The factors that play a part in the status of our wellbeing are more vast and complex than many of us realize. So often, when we think about what it means to take care of our health or to be healthy, we think of behaviors like physical activity. While it’s true that these factors matter, and while movement and other standard health practices can promote mental health as well as physical health, they don’t always tell the full story or do the whole job when it comes to taking care of ourselves. How might the environment, stress, and loneliness impact our wellbeing, and what’s the intersection between the three?
Environment, Stress, and Loneliness
The commonality between these seemingly unrelated topics is that they can all have a significant influence on our health. Based on research, here’s what we know:
- Poor quality environment, ongoing stress, and loneliness all predict a higher risk of early mortality.
- Poor quality environment, ongoing stress, and loneliness all predict a higher risk of heart disease.
- Poor quality environment, ongoing stress, and loneliness all predict a higher stroke risk.
- When factors like loneliness and stress pair with low socioeconomic status, which often ties with a lower-quality environment and higher pollution, health risks may increase more.
- Stress, loneliness, and poor quality environment may all affect focus.
- Like stress and loneliness, poor quality environment may heighten the risk of depression symptoms.
What determines a poor quality environment in research? In many of these studies, poor environmental quality references or refers to air quality specifically. This means that air quality, as well as subjects like food deserts and access to clean drinking water, both of which also link to aforementioned health determinants such as an increased mortality risk, are vital topics for public health officials to address. Stress can also magnify or increase the impacts of air pollution.

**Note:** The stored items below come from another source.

Definition setIsLoading (b : bool) : M unit :=
  modify_ui (fun s =>
    {| user := user s; sessionId := sessionId s; currentMode := currentMode s;
       messages := messages s; inputMessage := inputMessage s;
       isLoading := b |}).

Definition getToken : M (option jsstring) :=
  fun w => (Normal (access_token w), w).

Definition removeToken : M unit :=
  fun w => (Normal tt,
            {| ui := ui w; access_token := None; route := route w;
               sent := sent w; inflight := inflight w |}).

Definition navigate (r : Route) : M unit :=
  fun w => (Normal tt,
            {| ui := ui w; access_token := access_token w; route := r;
               sent := sent w; inflight := inflight w |}).

(** Send [rq] and suspend: the handler returns to the event loop and [k]
    waits for the promise. *)
Definition dispatch (rq : Request) (k : Pending) : M unit :=
  fun w => (Normal tt,
            {| ui := ui w; access_token := access_token w; route := route w;
               sent := sent w ++ [rq]; inflight := inflight w ++ [k] |}).

(* ================================================================== *)
(** ** [services/api.ts] *)

(** [getAuthHeaders]: the Authorization header is there when a token is
    stored and truthy. *)
Definition getAuthHeaders : M (option jsstring) :=
  token <- getToken ;;
  ret (if truthy_opt token then token else None).
(** * The operation waiter of [yandexcloud/_operation_waiter.py]

    A shallow embedding of [OperationWaiter], [operation_waiter] and
    [wait_for_operation], and the properties of the polling protocol.

    Python objects live in a heap of waiter records and are named by their
    index. Times are binary64 floats, as [time.time()] returns them, and
    the [timeout] argument is [None] or a float, so that the deadline is
    the float sum the code computes. The world outside is a set of
    oracles: the remote operation service and the wall clock, indexed by
    the number of calls made so far; for [sdk.client], the truth test of
    the stream, its [write] and [flush], and [time.sleep], whether the call
    raises and what; and for the stream, whether it tests true. Every call
    that leaves the program is appended to a log. *)

From Stdlib Require Import ZArith Lia Floats.
From stdpp Require Import base list strings.

Open Scope nat_scope.

(** ** Data *)

(** The payload of an operation: nothing yet, an error status or a response.
    The waiter never looks at it. *)
Inductive OperationResult :=
  | NoResult
  | OpError (code : Z) (message : string)
  | OpResponse (body : string).

(** [yandex.cloud.operation.Operation], as far as the waiter reads it. *)
Record Operation := {
  op_id : string;
  op_done : bool;
  op_result : OperationResult
}.

(** [GetOperationRequest(operation_id=...)]. *)
Record GetOperationRequest := { operation_id : string }.

(** What one [Get] round trip yields: a message (possibly Python's [None])
    or a failure of the RPC. *)
Inductive Reply :=
  | Replies (op : option Operation)
  | Fails (code : Z) (details : string).

(** Exceptions the code can raise or let through: the stop signal of the
    iteration, the error of a [Get] round trip, and whatever another call
    to the outside ([sdk.client], the truth test of the stream, [write],
    [flush], [time.sleep]) raised.
    [DanglingReference] is what the heap primitives answer for an index
    that names no object; the references [operation_waiter] hands out
    always name one. *)
Inductive Exn :=
  | StopIteration
  | RpcError (code : Z) (details : string)
  | Failure (kind details : string)
  | DanglingReference.

(** The SDK object and the stub [sdk.client(OperationServiceStub)] hands out. *)
Inductive SDK := MkSDK (endpoint : string).
Inductive OperationServiceStub := MkStub (sdk : SDK).

(** An output stream object ([sys.stdout], a file, a buffer of one's own),
    named. *)
Definition Stream := string.

(** Calls that leave the program, in the order they happen. *)
Inductive Event :=
  | EvClient (sdk : SDK)
  | EvGet (req : GetOperationRequest)
  | EvTime
  | EvBool (stream : Stream)
  | EvWrite (stream : Stream) (text : string)
  | EvFlush (stream : Stream)
  | EvSleep (seconds : Z).

(** The attributes of an [OperationWaiter] object. *)
Record OperationWaiter := {
  __operation : option Operation;
  __operation_id : string;
  __operation_service : OperationServiceStub;
  __deadline : option float
}.

(** References to waiter objects are heap indices. *)
Definition ref := nat.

Manage Stress And Beat Loneliness
Although there are many health-impacting factors we cannot control, there are some factors that we can control or mitigate. Here are some known ways to help oneself manage stress and beat feelings of loneliness:
1. Spend time in green spaces
Research indicates that time outdoors but particularly time in green spaces can aid stress reduction. This is also a way to access safe, healthy social activities in many cases. Taking hikes, gardening, walking outdoors, and other outdoor activities can all be supportive of mental and physical health.
Volunteering shows great potential for supporting the health of individuals. Those who engage in volunteer work opportunities may experience an increase in happiness, reduction in depression symptoms, decreased loneliness, and lower stress levels.
An added benefit is that you can help the world in a way that you’re passionate about; as an example, you can engage in volunteer activities that support the environment, like a local campaign or cleaning your neighborhood. This way, you get to take care of yourself and those around you while creating a better and healthier world. It can feel proactive, promote social skills, and may even boost self-esteem.
3. Socialize with other people
It may be predictable to say that socializing can help mitigate loneliness, but there are other positives as well that could be less expected. Socializing is actually known to help individuals manage stress, so social ties, particularly those positive in nature, are vital for health. Taking courses to integrate a new skill or acquire information about something you are interested in, involvement in community activities, and joining a support group are three examples of possible avenues for social connection.
4. Get mental health care
Mental health in the form of therapy is proven by research to support stress management and can also help those who face concerns like loneliness. A therapist can help you find solutions, give you a safe space to talk about stress or anything else that’s on your mind, and support you as you work to meet goals.
Some therapists offer low or sliding scale rates or work at clinics that provide access to free or low-cost services. You may be able to find someone to work with who offers low rates by searching the internet for options in your area, by asking your community, or through a referral from a medical professional.
Many factors can promote health or provide health risks. It’s crucial to examine full picture, to care for both physical and mental health, and to support communities who face environmental concerns such as high air pollution. Mental health care, like physical health care, should be made accessible and can promote overall wellbeing.